Mantan Presiden Amerika Serikat Bill Clinton pada Jumat, 27 Februari 2026, bersaksi di hadapan Komite Pengawas Dewan Perwakilan Rakyat (DPR) AS, membantah keras keterlibatannya dalam skandal kejahatan seks Jeffrey Epstein. Pemeriksaan tertutup yang berlangsung di Chappaqua, New York, kediaman keluarga Clinton, itu memakan waktu lebih dari enam jam.
Dalam pernyataan pembukaannya, Clinton dengan tegas menyatakan tidak mengetahui aktivitas kriminal Epstein. “Saya tidak tahu kejahatan yang dilakukan Epstein. Saya tidak melihat apa pun, dan saya tidak melakukan kesalahan apa pun,” ujarnya, sebuah kutipan yang juga ia bagikan di media sosial. Ia menambahkan, “Bahkan dengan pandangan ke belakang 20/20, saya tidak melihat apa pun yang pernah membuat saya ragu. Kita berada di sini hanya karena dia menyembunyikannya dari semua orang dengan sangat baik untuk waktu yang sangat lama.”
Clinton juga menekankan bahwa jika ia memiliki sedikit pun petunjuk mengenai kejahatan Epstein, ia akan melaporkannya sendiri. “Sebagai seseorang yang tumbuh di rumah dengan kekerasan dalam rumah tangga, saya tidak hanya tidak akan terbang dengan pesawatnya jika saya memiliki sedikit pun petunjuk tentang apa yang dia lakukan – saya akan menyerahkannya sendiri dan memimpin seruan untuk keadilan atas kejahatannya, bukan kesepakatan manis,” kata Clinton.

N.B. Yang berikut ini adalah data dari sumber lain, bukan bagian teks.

(** * Parcel normalisation and reconciliation layer

    A shallow embedding of the TypeScript sources
      - [src/lib/regrid.ts] (and its later revision),
      - [src/app/api/user-properties/route.ts] (both revisions),
      - [src/app/api/user-properties/check-apn/route.ts],
      - [src/app/api/user-properties/[id]/refresh/route.ts],
      - [src/app/api/properties/[id]/route.ts],
      - the upload callbacks of [src/components/upload/csv-upload.tsx] (later
        revision),
    together with the fragment of JavaScript they are written in. *)

From stdpp Require Import base option list strings gmap pretty.
From Stdlib Require Import ZArith Lia Ascii.

Local Set Warnings "-register-all".
Local Open Scope string_scope.
Local Open Scope list_scope.
Local Open Scope Z_scope.

(** ** JavaScript values *)

Module JS.

(** Numbers.  A finite number is named by a decimal: [Dec m e] is the double
    nearest to [m * 10^e] (see [to_double]).  The two zeros are identified:
    the code only tests numbers for truthiness and prints them, and both
    zeros are falsy and print as "0". *)
Inductive number : Type :=
  | NaN
  | Infinity (negative : bool)
  | Dec (m : Z) (e : Z).

Inductive value : Type :=
  | Undefined
  | Null
  | Bool (b : bool)
  | Num (n : number)
  | Str (s : string)
  | Arr (items : list value)
  | Obj (props : gmap string value).

Definition object : Type := gmap string value.

(** What a JavaScript [throw] carries, as far as the code looks at it: the
    message of the [Error]. *)
Inductive result (A : Type) : Type :=
  | Ok (a : A)
  | Throw (message : string).
Arguments Ok {A} a.
Arguments Throw {A} message.

#[export] Instance result_ret : MRet result := fun A a => Ok a.

#[export] Instance result_bind : MBind result := fun A B k r =>
  match r with
  | Ok a => k a
  | Throw m => Throw m
  end.

#[export] Instance result_fmap : FMap result := fun A B f r =>
  match r with
  | Ok a => Ok (f a)
  | Throw m => Throw m
  end.

(** *** Truthiness and the short-circuit operators *)

Definition is_zero (n : number) : bool :=
  match n with
  | Dec m _ => m =? 0
  | _ => false
  end.

Definition is_nan (n : number) : bool :=
  match n with
  | NaN => true
  | _ => false
  end.

Definition is_finite (n : number) : bool :=
  match n with
  | Dec _ _ => true
  | _ => false
  end.

(** ToBoolean *)
Definition truthy (v : value) : bool :=
  match v with
  | Undefined | Null => false
  | Bool b => b
  | Num n => negb (is_nan n) && negb (is_zero n)
  | Str s => negb (String.eqb s "")
  | Arr _ | Obj _ => true
  end.

(** [a || b] on values that are already evaluated *)
Definition or_else (a b : value) : value := if truthy a then a else b.

Definition nullish (v : value) : bool :=
  match v with
  | Undefined | Null => true
  | _ => false
  end.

Hubungan antara Bill Clinton dan Jeffrey Epstein telah menjadi sorotan publik selama bertahun-tahun. Clinton menyatakan bahwa ia mengakhiri hubungannya dengan Epstein sekitar tahun 2005, jauh sebelum Epstein dinyatakan bersalah atas tuduhan pelecehan seks anak pada tahun 2008. Sebagian besar interaksi mereka terjadi antara tahun 2001 hingga 2003, seringkali terkait dengan pekerjaan Clinton Foundation. Mantan presiden itu diketahui beberapa kali menggunakan jet pribadi Epstein. Selain itu, Epstein juga tercatat mengunjungi Gedung Putih setidaknya empat kali selama masa kepresidenan Clinton.
Sehari sebelumnya, pada Kamis, 26 Februari 2026, istri Bill Clinton, mantan Menteri Luar Negeri Hillary Clinton, juga telah memberikan kesaksian di hadapan panel yang sama. Hillary Clinton dengan tegas menyatakan tidak pernah bertemu Epstein dan tidak memiliki informasi apa pun terkait kejahatan seksnya. Ia bahkan menyebut proses pemeriksaan tersebut sebagai “teater politik partisan” dan “penghinaan terhadap rakyat Amerika.”
Kesaksian kedua tokoh tersebut dilakukan setelah Komite Pengawas DPR mengancam akan menahan mereka karena dianggap menghina Kongres jika menolak untuk hadir. Para anggota DPR dari Partai Demokrat menuduh Partai Republik menggunakan penyelidikan ini sebagai upaya untuk mengalihkan perhatian dari hubungan mantan Presiden Donald Trump dengan Epstein, dan telah menyerukan agar Trump juga dipanggil untuk bersaksi. Nama Donald Trump juga sering muncul dalam dokumen-dokumen Epstein, dan ia diketahui bersosialisasi dengan Epstein di masa lalu.
Meskipun namanya sering disebut dalam dokumen-dokumen terkait Epstein yang dirilis oleh Departemen Kehakiman, Bill Clinton tidak pernah dituduh melakukan kejahatan atau secara resmi diselidiki atas dugaan pelecehan seks oleh korban atau pihak berwenang. Pada Januari 2026, terungkap bahwa FBI sebelumnya memang pernah menyelidiki tuduhan terkait Epstein terhadap Clinton, namun beberapa di antaranya tidak terverifikasi dan digambarkan sebagai “tidak kredibel.” Ghislaine Maxwell, rekan Epstein yang telah divonis, pada tahun 2025 juga mengklaim bahwa Clinton adalah temannya, bukan teman Epstein, dan membantah keterlibatan Clinton dalam kejahatan Epstein, serta menegaskan Clinton tidak pernah mengunjungi pulau pribadi Epstein, Little Saint James.